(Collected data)
# # # # # # #

(* ===== verification/AgentReconcile.v ===== *)
(** * internal/api/agent_reconcile.go: what an agent is told

    The controller's answer to an agent, with internal/coordination/
    self_isolation.go that decides it.  The decoded request, the quorum check,
    the leader's identity and the two readings of the leadership epoch are
    arguments of the handler.  The store reads between [BeginDecision] and its
    release are modelled at one store state.  Reasons are kept: the agent
    rejects a response without one. *)
From S2P Require Import Prelude GoStd Model Endpoint Lease Locks Gtid Repository Inventory Operations.
From S2P Require Import Selection Power AgentProtocol FailureWindow HAEndpoints Bootstrap Disaster.

Definition zero_Lease : Lease := mkLease "" "" "" "" "" "" 0 false.

(** ** coordination/self_isolation.go *)

Inductive SelfIsolationAction : Type :=
| SelfIsolationKeepVIP
| SelfIsolationHoldTransitionSource
| SelfIsolationBootstrapPrimary
| SelfIsolationReleaseAndReadOnly.
#[export] Instance SelfIsolationAction_eq_dec : EqDecision SelfIsolationAction.
Proof. solve_decision. Defined.

Record SelfIsolationEvidence : Type := mkEvidence {
  se_LocalInstanceID : ResourceID; se_CurrentPrimaryID : ResourceID; se_CanonicalOwnerID : ResourceID;
  se_EndpointOwnerID : ResourceID; se_Lease : Lease; se_TransitionTarget : bool;
  se_TransitionSource : bool; se_StableTarget : bool; se_BootstrapTarget : bool; se_Now : Time
}.

Definition isolate (reason : string) : SelfIsolationAction * string := (SelfIsolationReleaseAndReadOnly, reason).
Definition EvaluateSelfIsolation (evidence : SelfIsolationEvidence) : SelfIsolationAction * string :=
  let lease := se_Lease evidence in
  let local := se_LocalInstanceID evidence in
  let unowned := (se_CanonicalOwnerID evidence != local) || (se_EndpointOwnerID evidence != local) in
  if negb (ValidResourceID local) then isolate "local instance identity is invalid"
  else if negb (lease_Active lease) || negb (ValidResourceID (lease_ResourceID lease)) ||
          negb (After (lease_ExpiresAt lease) (se_Now evidence))
  then isolate "no active majority lease authorizes local VIP ownership"
  else if se_TransitionSource evidence then
    if (lease_OperationID lease == lease_HAEndpointID lease) || (lease_PreviousOwnerID lease != local)
    then isolate "active transition lease does not authorize the local source"
    else (SelfIsolationHoldTransitionSource, "active controlled transition lease authorizes the source")
  else if lease_OwnerID lease != local
  then isolate "no active majority lease authorizes local VIP ownership"
  else if se_TransitionTarget evidence
  then (SelfIsolationKeepVIP, "active controlled transition lease authorizes the target")
  else if se_BootstrapTarget evidence then
    if se_CurrentPrimaryID evidence != ""
    then isolate "reboot bootstrap is blocked while a current primary exists"
    else if unowned then isolate "canonical VIP ownership metadata does not select the rebooted primary"
    else (SelfIsolationBootstrapPrimary, "majority lease authorizes the verified rebooted primary")
  else if unowned then isolate "canonical VIP ownership metadata does not select the local primary"
  else if se_StableTarget evidence && ValidResourceID (lease_HAEndpointID lease) &&
          (lease_OperationID lease == lease_HAEndpointID lease)
  then (SelfIsolationKeepVIP, "active stable majority lease and canonical endpoint ownership are valid")
  else if se_CurrentPrimaryID evidence != local then isolate "local instance is not the current primary"
  else (SelfIsolationKeepVIP, "active majority lease and current-primary ownership are valid").

(** ** What the handler reads *)

(** The loops carry the zero value of what they look for until they find it. *)
Fixpoint primary_scan (primaryID : ResourceID) (instances : list DatabaseInstance) : ResourceID :=
  match instances with
  | [] => primaryID
  | instance :: instances =>
      if inst_Role instance != RolePrimary then primary_scan primaryID instances
      else if primaryID != "" then "" else primary_scan (inst_ResourceID instance) instances
  end.
Definition topologyPrimaryID (snapshot : TopologySnapshot) : ResourceID := primary_scan "" (topo_Instances snapshot).

Fixpoint vip_scan (r : Repository) (selected : HAEndpoint * Endpoint) (resources : list HAEndpoint)
  : option (HAEndpoint * Endpoint) :=
  match resources with
  | [] => if ha_ResourceID selected.1 != "" then Some selected else None
  | resource :: resources =>
      match EndpointByID (ha_EndpointID resource) r with
      | None => vip_scan r selected resources
      | Some candidate =>
          if (ha_Kind resource != EndpointVIP) || (ep_Kind candidate != EndpointVIP) || negb (ep_Active candidate)
          then vip_scan r selected resources
          else if ha_ResourceID selected.1 != "" then None
          else vip_scan r (resource, candidate) resources
      end
  end.
Definition activeVIP (clusterID : ResourceID) (r : Repository) : option (HAEndpoint * Endpoint) :=
  vip_scan r (zero_HAEndpoint, zero_Endpoint) (HAEndpoints clusterID r).

Definition ownership_lease (clusterID endpointID : ResourceID) (now : Time) (record : LeaseRecord) : bool :=
  let lease := lr_Lease record in
  (lease_ClusterID lease == clusterID) && (lease_HAEndpointID lease == endpointID) &&
  lease_Active lease && After (lease_ExpiresAt lease) now.
Fixpoint lease_scan (clusterID endpointID : ResourceID) (now : Time) (selected : LeaseRecord)
    (records : list LeaseRecord) : option LeaseRecord :=
  match records with
  | [] => if lr_id selected != "" then Some selected else None
  | record :: records =>
      if negb (ownership_lease clusterID endpointID now record)
      then lease_scan clusterID endpointID now selected records
      else if lr_id selected != "" then None
      else lease_scan clusterID endpointID now record records
  end.
Definition activeOwnershipLease (clusterID endpointID : ResourceID) (now : Time) (r : Repository) : option LeaseRecord :=
  lease_scan clusterID endpointID now (mkLeaseRecord zero_Lease 0 0) (Repository.CoordinationLeases r).

(** The operation is running its mutation. *)
Definition mutating (operation : OperationRecord) : bool :=
  (rec_Status operation == OperationRunning) &&
  ((rec_Stage operation == StageExecute) || (rec_Stage operation == StageVerify)).

(** An automatic failover that promoted its target but was not verified. *)
Definition promoted_unverified (instanceID : ResourceID) (lease : Lease) (operation : OperationRecord) : bool :=
  let plan := rec_Plan operation in
  (rec_TargetID operation == instanceID) && (rec_Status operation == OperationIndeterminate) &&
  (rec_Stage operation == StageVerify) && (rec_FailureClass operation == "promoted_unverified") &&
  (opn_Kind (rec_Operation operation) == OperationFailover) &&
  (opn_RequestedBy (rec_Operation operation) == "clusterguard-automatic-recovery") &&
  (plan_OperationID plan == rec_ResourceID operation) &&
  (plan_ClusterID plan == opn_ClusterID (rec_Operation operation)) &&
  (plan_TargetID plan == rec_TargetID operation) && ValidResourceID (plan_SourceID plan) &&
  (lease_PreviousOwnerID lease == plan_SourceID plan) && (lease_OwnerID lease == rec_TargetID operation).

Definition transitionAuthorizes (instanceID : ResourceID) (lease : Lease) (r : Repository) : bool :=
  match OperationByID (lease_OperationID lease) r with
  | Some operation =>
      ((rec_TargetID operation == instanceID) && mutating operation) ||
      promoted_unverified instanceID lease operation
  | None => false
  end ||
  (negb ((lease_OperationID lease != lease_HAEndpointID lease) || (lease_OwnerID lease != instanceID)) &&
   existsb (λ candidate, (rec_TargetID candidate == instanceID) && mutating candidate &&
      ((opn_Kind (rec_Operation candidate) == OperationSwitchover) ||
       (opn_Kind (rec_Operation candidate) == OperationFailover)))
     (OperationsOf (lease_ClusterID lease) r)).

Definition transitionSourceAuthorizes (instanceID : ResourceID) (lease : Lease) (r : Repository) : bool :=
  if (lease_OperationID lease == lease_HAEndpointID lease) || (lease_PreviousOwnerID lease != instanceID) then false
  else match OperationByID (lease_OperationID lease) r with
  | None => false
  | Some operation =>
      (rec_TargetID operation == lease_OwnerID lease) && mutating operation &&
      (opn_Kind (rec_Operation operation) == OperationSwitchover) &&
      (negb (ValidResourceID (plan_SourceID (rec_Plan operation))) ||
       (plan_SourceID (rec_Plan operation) == instanceID))
  end.

Definition validBootstrapLeaseRecord (record : LeaseRecord) (now : Time) : bool :=
  if IsZero (lr_UpdatedAt record) || After (lr_UpdatedAt record) now then false
  else
    let lifetime := Sub (lease_ExpiresAt (lr_Lease record)) (lr_UpdatedAt record) in
    (0 <? lifetime) && (lifetime <=? Minute).

(** ** The decision *)

Definition bootstrap_target (instanceID : ResourceID) (now : Time) (snapshot : TopologySnapshot) : bool :=
  match RebootBootstrapCandidate snapshot instanceID now (15 * Second) with
  | Ok candidate => inst_ResourceID candidate == instanceID
  | Err _ => false
  end.

Definition reconcile_evidence (clusterID instanceID : ResourceID) (now : Time) (r : Repository)
  : SelfIsolationEvidence :=
  let snapshot := TopologyOf clusterID r in
  let primaryID := match snapshot with Some topology => topologyPrimaryID topology | None => "" end in
  match activeVIP clusterID r with
  | None => mkEvidence instanceID primaryID "" "" zero_Lease false false false false now
  | Some (resource, vipEndpoint) =>
      let canonical := ha_OwnerID resource in
      let owner := ep_InstanceID vipEndpoint in
      match activeOwnershipLease clusterID (ha_ResourceID resource) now r with
      | None => mkEvidence instanceID primaryID canonical owner zero_Lease false false false false now
      | Some leaseRecord =>
          let lease := lr_Lease leaseRecord in
          let target := transitionAuthorizes instanceID lease r in
          let valid := validBootstrapLeaseRecord leaseRecord now in
          mkEvidence instanceID primaryID canonical owner lease target
            (transitionSourceAuthorizes instanceID lease r)
            ((lease_OperationID lease == lease_HAEndpointID lease) && (lease_OwnerID lease == instanceID) && valid)
            match snapshot with
            | Some topology =>
                negb target && (primaryID == "") && (canonical == instanceID) && (owner == instanceID) && valid &&
                bootstrap_target instanceID now topology
            | None => false
            end now
      end
  end.

Definition min_time (t u : Time) : Time := if After t u then u else t.

(** The answer when no disaster recovery is active. *)
Definition normal_response (evidence : SelfIsolationEvidence) (response : ReconcileResponse) : ReconcileResponse :=
  let now := se_Now evidence in
  let '(action, reason) := EvaluateSelfIsolation evidence in
  let response := response <| rr_Reason := reason |> in
  match action with
  | SelfIsolationReleaseAndReadOnly => response <| rr_Action := ReconcileSelfIsolate |>
  | _ =>
      let chosen :=
        match action with
        | SelfIsolationHoldTransitionSource => ReconcileTransitionSource
        | SelfIsolationBootstrapPrimary => ReconcileBootstrapPrimary
        | _ => if se_TransitionTarget evidence then ReconcileTransitionTarget else ReconcileKeepVIP
        end in
      response <| rr_Action := chosen |> <| rr_LeaseID := lease_ResourceID (se_Lease evidence) |>
        <| rr_ValidUntil := min_time (lease_ExpiresAt (se_Lease evidence)) (Add now (10 * Second)) |>
  end.

(** The permit of a member of a cluster under disaster recovery. *)
Definition recovery_activation (evidence : SelfIsolationEvidence) (task : RecoveryTask) : bool :=
  let lease := se_Lease evidence in
  (task_Stage task == RecoveryCommitted) && (se_CanonicalOwnerID evidence == task_PrimaryID task) &&
  (se_EndpointOwnerID evidence == task_PrimaryID task) && (lease_OwnerID lease == task_PrimaryID task) &&
  (lease_OperationID lease == lease_HAEndpointID lease) && lease_Active lease &&
  After (lease_ExpiresAt lease) (se_Now evidence).
Definition answer_with (action : ReconcileAction) (reason : string) (response : ReconcileResponse) : ReconcileResponse :=
  response <| rr_Action := action |> <| rr_Reason := reason |>.
Definition limit_until (t : Time) (response : ReconcileResponse) : ReconcileResponse :=
  if Before t (rr_ValidUntil response) then response <| rr_ValidUntil := t |> else response.
Definition recovery_permit (evidence : SelfIsolationEvidence) (task : RecoveryTask) (expiresAt : Time)
    (response : ReconcileResponse) : ReconcileResponse :=
  let response := answer_with ReconcileRecoveryPrimary
    "recovery-only primary permit requires a verified local business-access guard; VIP remains prohibited"
    (response <| rr_RecoveryTaskID := task_ResourceID task |> <| rr_LeaseID := task_LeaseID task |>) in
  let response :=
    if task_PrimaryID task != se_LocalInstanceID evidence
    then answer_with ReconcileRecoveryReplica
      "recovery replica reconstruction requires a verified local offline-mode guard; VIP remains prohibited" response
    else response in
  let response :=
    if (task_Stage task == RecoveryFencing) || (task_Stage task == RecoveryInspecting)
    then answer_with ReconcileRecoveryPrepare
      "recovery preparation is isolated by offline mode and does not authorize a primary or VIP" response
    else response in
  let response := limit_until expiresAt response in
  if recovery_activation evidence task
  then limit_until (lease_ExpiresAt (se_Lease evidence)) (answer_with ReconcileRecoveryActivate
         "Recovery Commit and majority writer lease authorize guarded activation" response)
  else response.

# # # # # # #

## Exercise objective
Among the entries above, the lines between the ones containing "(** * internal/api/agent_reconcile.go: what" and "transition lease does", inclusive, are to be transcribed exactly. No other line is to be given.

## Response to this exercise
(** * internal/api/agent_reconcile.go: what an agent is told

    The controller's answer to an agent, with internal/coordination/
    self_isolation.go that decides it.  The decoded request, the quorum check,
    the leader's identity and the two readings of the leadership epoch are
    arguments of the handler.  The store reads between [BeginDecision] and its
    release are modelled at one store state.  Reasons are kept: the agent
    rejects a response without one. *)
From S2P Require Import Prelude GoStd Model Endpoint Lease Locks Gtid Repository Inventory Operations.
From S2P Require Import Selection Power AgentProtocol FailureWindow HAEndpoints Bootstrap Disaster.

Definition zero_Lease : Lease := mkLease "" "" "" "" "" "" 0 false.

(** ** coordination/self_isolation.go *)

Inductive SelfIsolationAction : Type :=
| SelfIsolationKeepVIP
| SelfIsolationHoldTransitionSource
| SelfIsolationBootstrapPrimary
| SelfIsolationReleaseAndReadOnly.
#[export] Instance SelfIsolationAction_eq_dec : EqDecision SelfIsolationAction.
Proof. solve_decision. Defined.

Record SelfIsolationEvidence : Type := mkEvidence {
  se_LocalInstanceID : ResourceID; se_CurrentPrimaryID : ResourceID; se_CanonicalOwnerID : ResourceID;
  se_EndpointOwnerID : ResourceID; se_Lease : Lease; se_TransitionTarget : bool;
  se_TransitionSource : bool; se_StableTarget : bool; se_BootstrapTarget : bool; se_Now : Time
}.

Definition isolate (reason : string) : SelfIsolationAction * string := (SelfIsolationReleaseAndReadOnly, reason).
Definition EvaluateSelfIsolation (evidence : SelfIsolationEvidence) : SelfIsolationAction * string :=
  let lease := se_Lease evidence in
  let local := se_LocalInstanceID evidence in
  let unowned := (se_CanonicalOwnerID evidence != local) || (se_EndpointOwnerID evidence != local) in
  if negb (ValidResourceID local) then isolate "local instance identity is invalid"
  else if negb (lease_Active lease) || negb (ValidResourceID (lease_ResourceID lease)) ||
          negb (After (lease_ExpiresAt lease) (se_Now evidence))
  then isolate "no active majority lease authorizes local VIP ownership"
  else if se_TransitionSource evidence then
    if (lease_OperationID lease == lease_HAEndpointID lease) || (lease_PreviousOwnerID lease != local)
    then isolate "active transition lease does not authorize the local source"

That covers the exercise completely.